This afternoon I’ve considered what I might write about because, after all, I did say I was recommitting to blogging every day. I was kind of stressing over it…because I committed to doing it…. What is it with that word? Commitment. That thought? Commitment. That energy? Commitment.
I feel like I often commit to things without thinking them through…without fully committing to what it will take for me to follow through with my commitment. Then, when I don’t follow through, I have an opportunity to prove once again that I’m incapable of commitment which means I am out of integrity with myself.
Yuck. Why would I do that? Why would anyone do that?
I started to write that it’s important to commit to something and follow through on that commitment. But why is that important? Does that prove my integrity? Does it prove that I can keep my word? What is commitment anyway – a promise that I will do something now and always? Or just a promise I will do something in the future?

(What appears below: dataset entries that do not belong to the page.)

(** Lines logged one after the other: each call tries once to open the log
    file for appending, and the file is the one named
    [sessions/current/capture.log] under the base directory, joined to it as
    [operator/] does (no separator after an empty base, after a drive name
    or after a separator); the lines that are appended are those of the
    calls at which the file opened, in the order of the calls; whether it
    opens or not, each line reaches the debugger and [stderr], in the same
    order; the directory of the log is created by the first call of the
    process and by no later one. *)
Theorem log_line_sequence (msgs : list LogMsg) (s : State) :
  ∃ s' e,
    mapM log_line msgs s = Some (replicate (length msgs) tt, s', e)
    ∧ List.filter is_append e
      = imap (λ i m, FsAppendLine (log_file (base_path s)) m (log_opens s i)) msgs
    ∧ log_file (base_path s)
      = base_path s +:+ (if needs_separator (base_path s) then "/" else "")
                    +:+ "sessions/current/capture.log"
    ∧ omap appended e
      = map (λ m, (log_file (base_path s), m)) (kept (log_opens s) msgs)
    ∧ debug_lines e = msgs
    ∧ log_lines e = msgs
    ∧ List.filter is_mkdir e
      = (if logPath_set s || bool_decide (msgs = []) then []
         else [FsCreateDirectories (sessions_dir (base_path s))])
    ∧ logPath_set s' = logPath_set s || negb (bool_decide (msgs = []))
    ∧ (∀ n, log_opens s' n = log_opens s (length msgs + n)%nat).
Proof.
  revert s. induction msgs as [|m msgs IH]; intros s.
  - eexists _, _. split; [reflexivity|]. simpl.
    rewrite orb_true_r, orb_false_r.
    split; [done|]. split; [apply log_file_eq|]. done.
  - destruct (IH (logged s))
      as (s' & e & Hrun & Hatt & _ & Happ & Hdbg & Hlines & Hmk & Hset & Hop).
    eexists _, _. split.
    { cbn [mapM]. erewrite bind_run by apply log_line_run.
      erewrite bind_run by exact Hrun. reflexivity. }
    rewrite app_nil_r.
    split; [|split; [|split; [|split; [|split; [|split; [|split]]]]]].
    + rewrite List.filter_app, Hatt. unfold log_effects.
      by destruct (logPath_set s).
    + apply log_file_eq.
    + rewrite omap_app, Happ. unfold log_effects. cbn [kept].
      rewrite map_app.
      change (log_opens (logged s)) with (λ n, log_opens s (S n)).
      change (base_path (logged s)) with (base_path s).
      by destruct (logPath_set s), (log_opens s 0%nat).
    + unfold debug_lines in *. rewrite omap_app, Hdbg. unfold log_effects.
      by destruct (logPath_set s).
    + by rewrite log_lines_app, log_lines_log_effects, Hlines.
    + rewrite List.filter_app, Hmk. unfold log_effects.
      by destruct (logPath_set s).
    + rewrite Hset. simpl. by rewrite orb_true_r.
    + intros n. by rewrite Hop.
Qed.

I’m not providing any answers here, I’m just sitting with my questions – what exactly does commitment mean to me? What does it mean if I keep my commitment? What does it mean if I don’t keep my commitment? If I didn’t keep my commitment, was it really a commitment?
Hmmmm….. I think tonight I will commit to blogging when I am rested and feeling a stream of consciousness…because that’s when I love to write…that’s when the love comes through. And LOVE is what I am really committed to!